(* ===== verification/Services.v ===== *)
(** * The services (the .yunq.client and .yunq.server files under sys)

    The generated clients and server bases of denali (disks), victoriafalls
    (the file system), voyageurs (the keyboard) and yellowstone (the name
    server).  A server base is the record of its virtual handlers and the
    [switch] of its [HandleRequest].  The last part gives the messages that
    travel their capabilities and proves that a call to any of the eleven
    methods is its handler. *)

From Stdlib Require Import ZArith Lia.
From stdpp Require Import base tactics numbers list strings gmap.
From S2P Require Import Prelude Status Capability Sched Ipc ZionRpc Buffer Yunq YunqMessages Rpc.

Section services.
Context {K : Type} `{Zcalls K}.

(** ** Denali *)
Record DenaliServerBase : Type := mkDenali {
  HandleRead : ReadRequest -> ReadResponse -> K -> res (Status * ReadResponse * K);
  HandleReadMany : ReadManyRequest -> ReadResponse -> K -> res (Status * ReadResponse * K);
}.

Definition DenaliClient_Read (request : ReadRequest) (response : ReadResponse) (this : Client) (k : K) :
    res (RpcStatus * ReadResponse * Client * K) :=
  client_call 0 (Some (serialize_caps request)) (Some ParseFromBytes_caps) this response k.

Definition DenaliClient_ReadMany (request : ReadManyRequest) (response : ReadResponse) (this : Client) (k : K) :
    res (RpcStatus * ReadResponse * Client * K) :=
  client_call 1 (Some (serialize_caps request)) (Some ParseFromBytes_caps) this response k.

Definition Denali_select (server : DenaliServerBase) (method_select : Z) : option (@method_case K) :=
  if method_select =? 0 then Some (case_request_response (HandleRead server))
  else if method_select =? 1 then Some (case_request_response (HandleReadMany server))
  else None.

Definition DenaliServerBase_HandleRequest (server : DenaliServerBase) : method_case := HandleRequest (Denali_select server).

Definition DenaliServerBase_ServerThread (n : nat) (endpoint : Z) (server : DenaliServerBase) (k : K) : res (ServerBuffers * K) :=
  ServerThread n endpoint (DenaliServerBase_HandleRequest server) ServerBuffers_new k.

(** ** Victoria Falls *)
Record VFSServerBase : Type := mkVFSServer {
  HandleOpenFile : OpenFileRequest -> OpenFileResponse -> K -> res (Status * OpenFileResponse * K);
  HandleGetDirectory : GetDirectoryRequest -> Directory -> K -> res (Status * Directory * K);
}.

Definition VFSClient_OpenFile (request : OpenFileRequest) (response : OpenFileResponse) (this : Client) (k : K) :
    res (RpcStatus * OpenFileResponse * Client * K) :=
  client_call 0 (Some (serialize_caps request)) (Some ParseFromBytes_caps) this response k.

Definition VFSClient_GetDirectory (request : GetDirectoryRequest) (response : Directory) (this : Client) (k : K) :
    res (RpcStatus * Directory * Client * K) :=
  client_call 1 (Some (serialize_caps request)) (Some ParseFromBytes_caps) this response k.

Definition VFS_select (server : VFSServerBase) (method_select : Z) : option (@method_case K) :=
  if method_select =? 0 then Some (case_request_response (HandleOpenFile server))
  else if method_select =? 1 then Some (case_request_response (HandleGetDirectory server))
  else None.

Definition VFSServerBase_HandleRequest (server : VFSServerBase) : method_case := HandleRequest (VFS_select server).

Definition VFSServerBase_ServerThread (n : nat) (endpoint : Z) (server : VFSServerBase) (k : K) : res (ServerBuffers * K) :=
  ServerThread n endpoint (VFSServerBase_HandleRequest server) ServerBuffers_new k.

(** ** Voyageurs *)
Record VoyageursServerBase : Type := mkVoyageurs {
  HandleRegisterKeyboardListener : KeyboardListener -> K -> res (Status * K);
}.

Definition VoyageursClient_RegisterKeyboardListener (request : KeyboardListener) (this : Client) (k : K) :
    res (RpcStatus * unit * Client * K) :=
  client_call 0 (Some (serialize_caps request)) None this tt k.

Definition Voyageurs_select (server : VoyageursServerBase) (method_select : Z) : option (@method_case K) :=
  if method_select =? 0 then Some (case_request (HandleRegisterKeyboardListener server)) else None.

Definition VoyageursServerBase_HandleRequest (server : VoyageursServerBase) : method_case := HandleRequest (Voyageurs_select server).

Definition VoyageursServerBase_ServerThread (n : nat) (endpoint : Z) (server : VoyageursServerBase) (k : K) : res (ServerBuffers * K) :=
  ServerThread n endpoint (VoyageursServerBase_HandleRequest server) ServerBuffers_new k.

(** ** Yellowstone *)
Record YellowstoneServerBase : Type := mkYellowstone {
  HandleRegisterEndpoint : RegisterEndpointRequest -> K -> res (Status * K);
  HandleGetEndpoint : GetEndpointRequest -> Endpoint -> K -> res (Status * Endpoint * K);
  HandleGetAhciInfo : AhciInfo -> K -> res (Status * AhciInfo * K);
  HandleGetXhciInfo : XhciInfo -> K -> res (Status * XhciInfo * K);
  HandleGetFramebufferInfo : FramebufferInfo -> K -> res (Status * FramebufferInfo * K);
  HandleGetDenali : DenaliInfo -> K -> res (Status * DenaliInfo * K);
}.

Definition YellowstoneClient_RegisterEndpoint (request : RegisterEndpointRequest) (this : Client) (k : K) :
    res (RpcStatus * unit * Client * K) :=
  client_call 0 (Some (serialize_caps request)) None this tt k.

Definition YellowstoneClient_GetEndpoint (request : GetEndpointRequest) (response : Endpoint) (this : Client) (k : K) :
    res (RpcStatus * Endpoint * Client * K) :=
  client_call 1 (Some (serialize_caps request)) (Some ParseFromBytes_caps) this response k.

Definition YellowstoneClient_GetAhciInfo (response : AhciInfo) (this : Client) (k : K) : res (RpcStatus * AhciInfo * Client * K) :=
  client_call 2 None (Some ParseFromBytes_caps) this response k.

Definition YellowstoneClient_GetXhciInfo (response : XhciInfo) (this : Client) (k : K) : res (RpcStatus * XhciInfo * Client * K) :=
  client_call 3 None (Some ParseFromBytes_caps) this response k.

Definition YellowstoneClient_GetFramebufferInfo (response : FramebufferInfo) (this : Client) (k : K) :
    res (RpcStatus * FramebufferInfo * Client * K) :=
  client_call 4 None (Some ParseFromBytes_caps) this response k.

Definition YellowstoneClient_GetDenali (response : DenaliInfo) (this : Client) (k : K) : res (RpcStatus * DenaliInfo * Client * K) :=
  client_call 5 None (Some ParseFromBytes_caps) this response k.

■ ■ ■

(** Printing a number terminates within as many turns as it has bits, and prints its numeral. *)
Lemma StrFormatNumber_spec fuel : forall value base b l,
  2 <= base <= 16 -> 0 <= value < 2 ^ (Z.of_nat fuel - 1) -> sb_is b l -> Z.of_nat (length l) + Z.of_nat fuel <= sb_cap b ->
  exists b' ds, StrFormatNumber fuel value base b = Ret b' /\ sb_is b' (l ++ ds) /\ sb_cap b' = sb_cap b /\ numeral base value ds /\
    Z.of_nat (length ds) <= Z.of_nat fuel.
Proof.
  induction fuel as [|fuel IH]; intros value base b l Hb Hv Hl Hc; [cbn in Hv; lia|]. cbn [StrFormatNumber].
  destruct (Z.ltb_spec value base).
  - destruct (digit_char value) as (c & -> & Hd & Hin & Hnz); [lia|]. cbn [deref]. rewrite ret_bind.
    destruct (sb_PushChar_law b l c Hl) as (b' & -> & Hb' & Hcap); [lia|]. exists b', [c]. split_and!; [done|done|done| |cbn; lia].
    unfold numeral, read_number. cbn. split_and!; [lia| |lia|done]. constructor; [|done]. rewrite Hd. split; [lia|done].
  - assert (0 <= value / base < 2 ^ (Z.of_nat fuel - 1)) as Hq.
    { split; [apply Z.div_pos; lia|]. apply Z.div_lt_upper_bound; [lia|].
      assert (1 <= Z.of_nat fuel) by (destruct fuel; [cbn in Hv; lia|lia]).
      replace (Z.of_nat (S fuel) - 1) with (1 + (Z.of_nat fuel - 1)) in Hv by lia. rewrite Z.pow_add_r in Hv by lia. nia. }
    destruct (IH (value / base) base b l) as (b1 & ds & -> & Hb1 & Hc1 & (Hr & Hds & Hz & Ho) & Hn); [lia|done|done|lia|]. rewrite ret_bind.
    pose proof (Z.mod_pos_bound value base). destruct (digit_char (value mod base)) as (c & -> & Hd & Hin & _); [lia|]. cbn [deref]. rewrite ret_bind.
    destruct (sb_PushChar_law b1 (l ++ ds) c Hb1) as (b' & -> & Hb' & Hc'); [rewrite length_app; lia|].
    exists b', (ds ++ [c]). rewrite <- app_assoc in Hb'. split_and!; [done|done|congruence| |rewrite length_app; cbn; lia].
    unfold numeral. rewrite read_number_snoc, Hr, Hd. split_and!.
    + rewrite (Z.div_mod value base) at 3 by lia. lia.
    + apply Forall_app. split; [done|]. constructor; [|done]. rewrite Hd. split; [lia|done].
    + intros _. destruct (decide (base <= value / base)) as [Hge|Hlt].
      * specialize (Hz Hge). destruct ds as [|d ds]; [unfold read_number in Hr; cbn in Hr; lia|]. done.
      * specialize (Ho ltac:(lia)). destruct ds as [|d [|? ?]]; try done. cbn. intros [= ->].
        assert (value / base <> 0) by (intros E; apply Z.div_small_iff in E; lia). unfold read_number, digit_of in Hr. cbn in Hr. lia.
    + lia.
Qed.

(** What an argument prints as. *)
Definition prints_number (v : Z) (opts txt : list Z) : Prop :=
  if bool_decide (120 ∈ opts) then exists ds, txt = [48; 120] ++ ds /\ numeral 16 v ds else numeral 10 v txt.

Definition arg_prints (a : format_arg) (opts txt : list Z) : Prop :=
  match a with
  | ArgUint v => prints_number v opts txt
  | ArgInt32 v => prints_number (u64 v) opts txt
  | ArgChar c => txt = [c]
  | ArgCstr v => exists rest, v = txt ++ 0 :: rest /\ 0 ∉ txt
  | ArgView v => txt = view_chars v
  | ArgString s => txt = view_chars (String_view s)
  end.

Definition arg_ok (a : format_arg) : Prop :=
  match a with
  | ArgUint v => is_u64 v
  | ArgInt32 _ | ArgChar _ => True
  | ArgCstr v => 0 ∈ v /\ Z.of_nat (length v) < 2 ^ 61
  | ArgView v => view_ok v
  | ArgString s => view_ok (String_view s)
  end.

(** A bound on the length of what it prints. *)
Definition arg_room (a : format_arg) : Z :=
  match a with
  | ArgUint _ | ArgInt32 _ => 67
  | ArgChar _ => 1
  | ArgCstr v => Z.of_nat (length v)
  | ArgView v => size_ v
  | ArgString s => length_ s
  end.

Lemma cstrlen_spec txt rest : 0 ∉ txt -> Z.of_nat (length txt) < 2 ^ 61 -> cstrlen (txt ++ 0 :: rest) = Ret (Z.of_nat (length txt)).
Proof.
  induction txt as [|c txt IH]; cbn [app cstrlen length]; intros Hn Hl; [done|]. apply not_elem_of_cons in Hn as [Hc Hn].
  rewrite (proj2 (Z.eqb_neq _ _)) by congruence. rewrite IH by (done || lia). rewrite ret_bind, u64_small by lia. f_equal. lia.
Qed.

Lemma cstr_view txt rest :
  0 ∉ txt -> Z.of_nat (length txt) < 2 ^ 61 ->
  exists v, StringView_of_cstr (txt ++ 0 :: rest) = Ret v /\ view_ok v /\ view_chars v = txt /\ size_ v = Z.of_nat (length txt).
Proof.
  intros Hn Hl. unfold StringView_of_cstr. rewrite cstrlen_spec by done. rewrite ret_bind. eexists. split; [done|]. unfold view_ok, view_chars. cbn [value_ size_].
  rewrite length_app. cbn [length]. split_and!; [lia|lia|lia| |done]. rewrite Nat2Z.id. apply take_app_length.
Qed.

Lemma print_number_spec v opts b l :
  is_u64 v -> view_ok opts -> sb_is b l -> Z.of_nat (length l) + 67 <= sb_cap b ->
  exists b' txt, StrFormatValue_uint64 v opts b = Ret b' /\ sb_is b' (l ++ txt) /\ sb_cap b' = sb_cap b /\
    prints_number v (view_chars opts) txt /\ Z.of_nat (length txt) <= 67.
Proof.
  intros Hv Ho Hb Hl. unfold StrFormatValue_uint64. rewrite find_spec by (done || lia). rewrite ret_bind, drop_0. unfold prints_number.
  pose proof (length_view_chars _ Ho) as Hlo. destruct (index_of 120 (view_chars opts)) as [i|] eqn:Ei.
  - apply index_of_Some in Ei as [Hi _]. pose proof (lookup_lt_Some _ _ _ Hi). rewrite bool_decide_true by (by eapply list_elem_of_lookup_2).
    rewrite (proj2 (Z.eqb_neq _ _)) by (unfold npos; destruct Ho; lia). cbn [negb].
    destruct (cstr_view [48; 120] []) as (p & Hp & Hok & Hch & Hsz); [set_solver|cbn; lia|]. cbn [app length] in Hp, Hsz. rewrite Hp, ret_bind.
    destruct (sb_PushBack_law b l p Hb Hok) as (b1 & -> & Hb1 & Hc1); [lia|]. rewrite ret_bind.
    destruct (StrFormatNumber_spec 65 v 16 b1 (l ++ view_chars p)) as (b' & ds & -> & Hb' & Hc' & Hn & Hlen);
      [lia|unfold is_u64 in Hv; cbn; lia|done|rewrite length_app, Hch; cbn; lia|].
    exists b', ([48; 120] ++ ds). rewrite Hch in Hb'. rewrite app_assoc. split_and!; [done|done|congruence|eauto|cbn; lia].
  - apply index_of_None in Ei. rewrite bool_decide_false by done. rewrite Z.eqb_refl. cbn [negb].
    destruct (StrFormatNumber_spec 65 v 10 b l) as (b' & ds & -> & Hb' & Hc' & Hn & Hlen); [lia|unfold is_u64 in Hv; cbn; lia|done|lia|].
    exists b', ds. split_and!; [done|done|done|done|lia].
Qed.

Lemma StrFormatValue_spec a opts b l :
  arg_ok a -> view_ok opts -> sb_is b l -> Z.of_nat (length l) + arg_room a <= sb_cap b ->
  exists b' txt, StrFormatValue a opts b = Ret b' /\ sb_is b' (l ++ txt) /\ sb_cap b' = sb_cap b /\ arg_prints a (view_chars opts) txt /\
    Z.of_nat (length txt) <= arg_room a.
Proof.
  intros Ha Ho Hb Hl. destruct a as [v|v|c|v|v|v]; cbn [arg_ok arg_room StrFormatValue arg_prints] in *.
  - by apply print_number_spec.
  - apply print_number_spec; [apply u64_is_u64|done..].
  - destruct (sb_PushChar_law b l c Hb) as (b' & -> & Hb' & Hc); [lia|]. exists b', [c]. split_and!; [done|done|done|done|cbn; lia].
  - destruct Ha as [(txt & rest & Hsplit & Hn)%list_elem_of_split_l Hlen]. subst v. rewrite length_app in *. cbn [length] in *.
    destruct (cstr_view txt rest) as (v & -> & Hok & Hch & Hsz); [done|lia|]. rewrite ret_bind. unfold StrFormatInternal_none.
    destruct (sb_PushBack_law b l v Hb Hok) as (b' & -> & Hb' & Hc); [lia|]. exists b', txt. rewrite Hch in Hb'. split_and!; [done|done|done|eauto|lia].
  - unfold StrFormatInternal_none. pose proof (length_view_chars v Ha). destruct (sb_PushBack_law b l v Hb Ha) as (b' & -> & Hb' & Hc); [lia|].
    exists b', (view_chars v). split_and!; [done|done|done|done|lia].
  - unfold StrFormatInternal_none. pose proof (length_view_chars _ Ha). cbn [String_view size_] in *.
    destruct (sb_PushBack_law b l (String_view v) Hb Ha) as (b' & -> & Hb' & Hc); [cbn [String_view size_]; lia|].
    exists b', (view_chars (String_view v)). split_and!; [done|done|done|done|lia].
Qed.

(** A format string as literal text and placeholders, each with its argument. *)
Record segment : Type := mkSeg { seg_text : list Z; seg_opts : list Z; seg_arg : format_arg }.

■ ■ ■

• EXERCISE: Transcribe the lines above between the line holding "client_call 2 None" and the line holding "client_call 3 None", inclusive, exactly as they stand and with nothing added.

• ANSWER BOX:
  client_call 2 None (Some ParseFromBytes_caps) this response k.

Definition YellowstoneClient_GetXhciInfo (response : XhciInfo) (this : Client) (k : K) : res (RpcStatus * XhciInfo * Client * K) :=
  client_call 3 None (Some ParseFromBytes_caps) this response k.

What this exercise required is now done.